Fish penis. I’m at a braai when Leif, a friend, whispers the words “fish penis” in my ear. I look at him. “Ha!” he says, folding his arms. “Er, pardon?” I blink.
I’ve been insulted many times, but no one has ever called me a fish penis. What’s the right response to “fish penis”?
“It’s a crossword clue,” Leif says. “I just made it up. Solve it, Mr Crossword Guy.”
Fish penis. There are many ways to solve cryptic clues. You look for indicators that tell you the answer is an anagram that needs unscrambling or a charade that needs building or a homophone that needs hearing.
When there are just two words it’s usually a “double definition” clue. Double Ds are the building blocks of cryptic clues. The clue consists of two parts and the solution is a synonym of each. For example, the answer to Zero affection! (4) is LOVE. Love is both zero (think 40-love in tennis) and affection.
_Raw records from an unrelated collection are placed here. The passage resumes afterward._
Lemma initialFetch_inv (P : LightServer -> Prop) err data s :
  (forall item s0, In item data -> P s0 -> P (final (addLight item s0))) ->
  (forall t s0, P s0 -> P (set_lightPollInterval t s0)) ->
  P s -> P (final (initialFetch err data s)).
Proof.
  intros Hone Htimer. unfold initialFetch. destruct err as [msg|].
  - intros H. now rewrite (keeps_bind (f := fun x => x)) by
      (intros; auto using keeps_err_toString, keeps_call_channel).
  - intros H.
    assert (Hloop : forall l s0, incl l data -> P s0 ->
               P (final (forEach (fun item => addLight item ;; ret tt) l s0))).
    { induction l as [|item r IH]; intros s0 Hincl H0; cbn [forEach].
      - exact H0.
      - assert (Hturn : P (final ((addLight item ;; ret tt) s0))).
        { unfold bind. destruct (outcome (addLight item s0)); cbn [final];
            apply Hone; auto; apply Hincl; now left. }
        unfold bind at 1.
        match goal with
        | |- P (final (match outcome ?x with _ => _ end)) =>
            destruct (outcome x); cbn [final]
        end.
        + apply IH; [intros x Hx; apply Hincl; now right | exact Hturn].
        + exact Hturn. }
    unfold bind at 1.
    match goal with
    | |- P (final (match outcome ?x with _ => _ end)) =>
        destruct (outcome x) eqn:E; cbn [final]
    end.
    + apply Htimer. apply Hloop; [apply incl_refl | exact H].
    + apply Hloop; [apply incl_refl | exact H].
Qed.

Lemma lightChange_final_lights now lightID value s :
  exists o,
    lights (final (lightChange now lightID value s)) = o /\
    (o = lights s \/
     exists light light',
       Obj.get lightID (lights s) = Some light /\
       uniqueid light' = uniqueid (li_updateColor value
                                     (set_modified (Js.add (Js.Fin now) (Js.Fin 1)) light)) /\
       o = Obj.set lightID light' (lights s)).
Proof.
  eexists. split; [reflexivity|].
  destruct (Obj.get lightID (lights s)) as [light|] eqn:Hl.
  - right. rewrite (lightChange_known now lightID value s Hl).
    exists light. eexists. split; [reflexivity|]. split; [|reflexivity].
    destruct (duration value) as [| |b|d|str|]; try reflexivity.
    destruct (Js.gt0 d); reflexivity.
  - left. unfold lightChange, bind, get_state, Obj.hasOwn.
    cbn [outcome final trace]. rewrite Hl. reflexivity.
Qed.

End Reconcile.

Section ReconcileOne.

Context {T : LightTypes} {O : LightOps}.





End ReconcileOne.

(** ** The table of lights along a history *)

Section LightsTable.

Context {T : LightTypes} {O : LightOps}.

Lemma hasOwn_set_mono (V : Type) k k' (v : V) o :
  Obj.hasOwn k o = true -> Obj.hasOwn k (Obj.set k' v o) = true.
Proof. intros H. rewrite hasOwn_set, H. reflexivity. Qed.

Lemma poll_one_known_stays k now info s :
  Obj.hasOwn k (lights s) = true ->
  Obj.hasOwn k (lights (final (poll_one now info s))) = true.
Proof.
  intros H. rewrite poll_one_final.
  destruct (Obj.get (raw_uniqueid info) (lights s));
    cbn [lights set_lights]; now apply hasOwn_set_mono.
Qed.

(** X9.  Only [stop] removes lights: whatever else happens (a poll
    answer that no longer reports the light, a failed fetch, a write,
    a registration), a light that is known stays known. *)
Theorem lights_only_removed_by_stop k op s :
  is_stop op = false ->
  Obj.hasOwn k (lights s) = true ->
  Obj.hasOwn k (lights (final (step op s))) = true.
Proof.
  intros Hop H. destruct op; cbn [step]; try discriminate.
  - apply (initialFetch_inv (fun s0 => Obj.hasOwn k (lights s0) = true)); auto.
    intros item s0 _ H0. rewrite addLight_final. cbn [lights set_lights].
    now apply hasOwn_set_mono.
  - exact H.
  - apply (processLights_inv (fun s0 => Obj.hasOwn k (lights s0) = true)); auto.
    intros info s0 _ H0. now apply poll_one_known_stays.
  - now rewrite (keeps_setLightState_done (fun s0 => s0)).
  - now rewrite (keeps_nodeRegister lights).
  - rewrite nodeUnregister_run. cbn [final].
    destruct (Obj.get lightID (nodeList s)) as [tbl|]; [|exact H].
    destruct (Obj.hasOwn nodeID tbl); exact H.
  - destruct (lightChange_final_lights now lightID value s) as [o [Ho Hcase]].
    rewrite Ho. destruct Hcase as [->|[light [light' [_ [_ ->]]]]]; auto.
    now apply hasOwn_set_mono.
Qed.

(** X10.  A pass does not touch the lights that its snapshot does not
    report: their records are the same objects afterwards, whether the
    pass completed or was left early.  ([LightItem] is assumed to take
    its [uniqueid] from the reported one.) *)
Theorem snapshot_absent_lights_untouched k now err data s :
  (forall i, uniqueid (li_new i) = raw_uniqueid i) ->
  (forall info, In info data -> raw_uniqueid info <> k) ->
  Obj.get k (lights (final (processLights now err data s))) = Obj.get k (lights s).
Proof.
  intros Hnew Habsent.
  apply (processLights_inv
           (fun s0 => Obj.get k (lights s0) = Obj.get k (lights s)));
    [|reflexivity].
  intros info s0 Hin H0. rewrite poll_one_final.
  pose proof (Habsent info Hin) as Hne.
  destruct (Obj.get (raw_uniqueid info) (lights s0));
    cbn [lights set_lights]; rewrite get_set_other; auto.
  rewrite Hnew. auto.
Qed.



Lemma keyed_set k v s :
  keyed_by_uniqueid s -> uniqueid v = k ->
  keyed_by_uniqueid (set_lights (Obj.set k v (lights s)) s).
Proof.
  intros Hs Hv k' l. cbn [lights set_lights].
  destruct (String.eqb k' k) eqn:E.
  - apply String.eqb_eq in E. subst k'. rewrite get_set_same.
    intros H. inversion H. now subst.
  - apply String.eqb_neq in E. rewrite get_set_other by assumption. apply Hs.
Qed.

(** X12.  Along every history every light is stored under its own
    [uniqueid], so that the key a node registers under, the key a
    write names and the id the ['change'] listener looks up are the
    same.  ([updateInfo] and [updateColor] are assumed to leave the
    [uniqueid] of the item alone.) *)
Theorem lights_keyed_by_uniqueid ops cfg :
  (forall now i l, uniqueid (fst (li_updateInfo now i l)) = uniqueid l) ->
  (forall v l, uniqueid (li_updateColor v l) = uniqueid l) ->
  keyed_by_uniqueid (run_ops ops (final (LightServer_new cfg))).
Proof.
  intros Hupd Hcol.
  assert (H0 : keyed_by_uniqueid (final (LightServer_new cfg))).
  { intros k l H. discriminate. }
  revert H0. generalize (final (LightServer_new cfg)).
  induction ops as [|op r IH]; intros s Hs; cbn [run_ops fold_left]; [exact Hs|].
  apply IH. clear IH.
  destruct op; cbn [step].
  - apply (initialFetch_inv keyed_by_uniqueid); auto.
    intros item s0 _ H0. rewrite addLight_final. now apply keyed_set.
  - exact Hs.
  - apply (processLights_inv keyed_by_uniqueid); auto.
    intros info s0 _ H0. rewrite poll_one_final.
    destruct (Obj.get (raw_uniqueid info) (lights s0)) as [light|] eqn:Hl.
    + apply keyed_set; auto. rewrite Hupd. now apply H0.
    + now apply keyed_set.
  - now rewrite (keeps_setLightState_done (fun s0 => s0)).
  - destruct (stop_result s) as [_ [Hf _]]. rewrite Hf.
    intros k l H. discriminate.
  - intros k l. rewrite (keeps_nodeRegister lights); auto.
  - intros k l. rewrite nodeUnregister_run. cbn [final].
    destruct (Obj.get lightID (nodeList s)) as [tbl|]; [|apply Hs].
    destruct (Obj.hasOwn nodeID tbl); apply Hs.
  - intros k l.
    destruct (lightChange_final_lights now lightID value s) as [o [Ho Hcase]].
    rewrite Ho. destruct Hcase as [->|[light [light' [Hl [Hu ->]]]]]; [apply Hs|].
    revert k l. apply keyed_set; [exact Hs|].
    rewrite Hu, Hcol. cbn [uniqueid set_modified]. now apply Hs.
Qed.


End LightsTable.

(** ** The poll timer *)

Section TimerFacts.

Context {T : LightTypes} {O : LightOps}.

Lemma quiet_statusUpdateLight light : emits_only quiet (statusUpdateLight light).
Proof.
  unfold statusUpdateLight, updateNodeStatus, node_status, node_send.
  repeat (emits_step; try reflexivity).
Qed.

Lemma quiet_on_change light : emits_only quiet (on_change light).
Proof.
  unfold on_change, updateNodeStatus, node_status, node_send.
  repeat (emits_step; try reflexivity).
Qed.

Lemma quiet_addLight info : emits_only quiet (addLight info).
Proof.
  unfold addLight.
  repeat (emits_step || apply quiet_statusUpdateLight).
Qed.

Lemma quiet_poll_one now info : emits_only quiet (poll_one now info).
Proof.
  unfold poll_one.
  repeat (emits_step || apply quiet_addLight || apply quiet_on_change).
Qed.

Lemma quiet_processLights now err data : emits_only quiet (processLights now err data).
Proof.
  unfold processLights.
  repeat (emits_step || apply quiet_poll_one).
Qed.

Lemma quiet_lightChange now lightID value : emits_only quiet (lightChange now lightID value).
Proof.
  unfold lightChange.
  repeat (emits_step; try reflexivity).
Qed.

Lemma quiet_nodeRegister lightID nodeID node :
  emits_only quiet (nodeRegister lightID nodeID node).
Proof.
  unfold nodeRegister, updateNodeStatus, node_status, node_send.
  repeat (emits_step; try reflexivity).
Qed.

Lemma quiet_setLightState_done err : emits_only quiet (setLightState_done err).
Proof. unfold setLightState_done. repeat emits_step. Qed.

(** X14.  Apart from [stop] and the answer of the initial fetch,
    nothing arms, clears or replaces the poll timer: not a failed
    periodic fetch, not a pass that is left by an exception, not a
    write or its failure, not a registration. *)
Theorem timer_only_touched_by_stop_and_initial_answer op s :
  is_stop op = false ->
  is_initial_answer op = false ->
  lightPollInterval (final (step op s)) = lightPollInterval s /\
  Forall (fun e => is_timer_call e = false) (trace (step op s)).
Proof.
  intros Hstop Hinit. destruct op; cbn [step]; try discriminate.
  - split; [reflexivity|]. repeat constructor.
  - split; [now apply (keeps_processLights lightPollInterval)|].
    apply quiet_processLights.
  - split; [now apply (keeps_setLightState_done lightPollInterval)|].
    apply quiet_setLightState_done.
  - split; [now apply (keeps_nodeRegister lightPollInterval)|].
    apply quiet_nodeRegister.
  - rewrite nodeUnregister_run. cbn [final trace]. split; [|constructor].
    destruct (Obj.get lightID (nodeList s)) as [tbl|]; [|reflexivity].
    destruct (Obj.hasOwn nodeID tbl); reflexivity.
  - split; [now apply (keeps_lightChange lightPollInterval)|].
    apply quiet_lightChange.
Qed.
Potty train (4), compiled by cruciverbalist Paul (@crypticpaul), is one of the all-time greatest double definition clues. The clue makes you think of toddlers learning to use the toilet, but the answer is actually LOCO – a synonym for potty (as in crazy) and train (as in locomotive).
But back to Leif’s fish penis. I need to find a word that means both “fish” and “penis”.
I go through my fish synonyms: sole, pike, eel, carp, cod, salmon, trout, herring, tuna, clownfish, grunter, John Dory, ling, hake, piranha and tiger shovelnose catfish.
Nothing shouts “penis” at me. I try my penis thesaurus: willy, ding-a-ling, wiener, John Thomas, pecker and schlong.
Nothing shouts “fish” at me.
Leif goes to fetch firewood and I call Joni The Jam, my crossword chum, to see if she has any ideas. She notices that “John” is common in John Dory and John Thomas and sees a “ling” in ding-a-ling.
When Leif comes back I suggest John and ling. He shakes his head. “Gotcha,” he gloats. “The answer is a phrase that means utter contempt,” he says and hurries off to fetch fish to braai.
I call The Jam again. “It’s not a double definition clue,” I tell her. “This is what happens when non-setters compile clues. It’s like someone who has seen a few episodes of ER doing surgery. He’s treating me with contempt.”
Leif returns with the fish and plops it on the braai.
“What kind of fish is it?” I ask, trying to distract him from the fact that his clue has stumped me.
“It’s a snoek,” he grins. “Snoek, snoek, snoek,” he sings, putting his hand on his nose and waggling his spread out fingers at me.
Is he even allowed to cock a snook at me like that, I wonder. And that’s when the penny drops. If the clue were a patient needing surgery and if Leif were the surgeon, the clue would have died on the slab.
Although I’m a very amateur setter I try to resuscitate it: It sounds like a fish with a penis shows utter contempt (4, 1, 5).*
The clue wouldn’t make it into an actual crossword – not only because it’s clumsy, but because there’s an unwritten agreement among setters to avoid penises and F-words. Apparently rude words for body parts in the crossword world get up solvers’ noses. Just ask compiler Philistine, who produced this gem in last week’s Guardian puzzle: C-word upset many people (5).**
* COCK A SNOOK: a slang word for “penis” + A SNOOK, a homophone (“sounds like” is the indicator) of snoek (a type of fish).
** CROWD: an anagram of “c-word” (“upset” is the anagram indicator) gives a synonym for “many people”.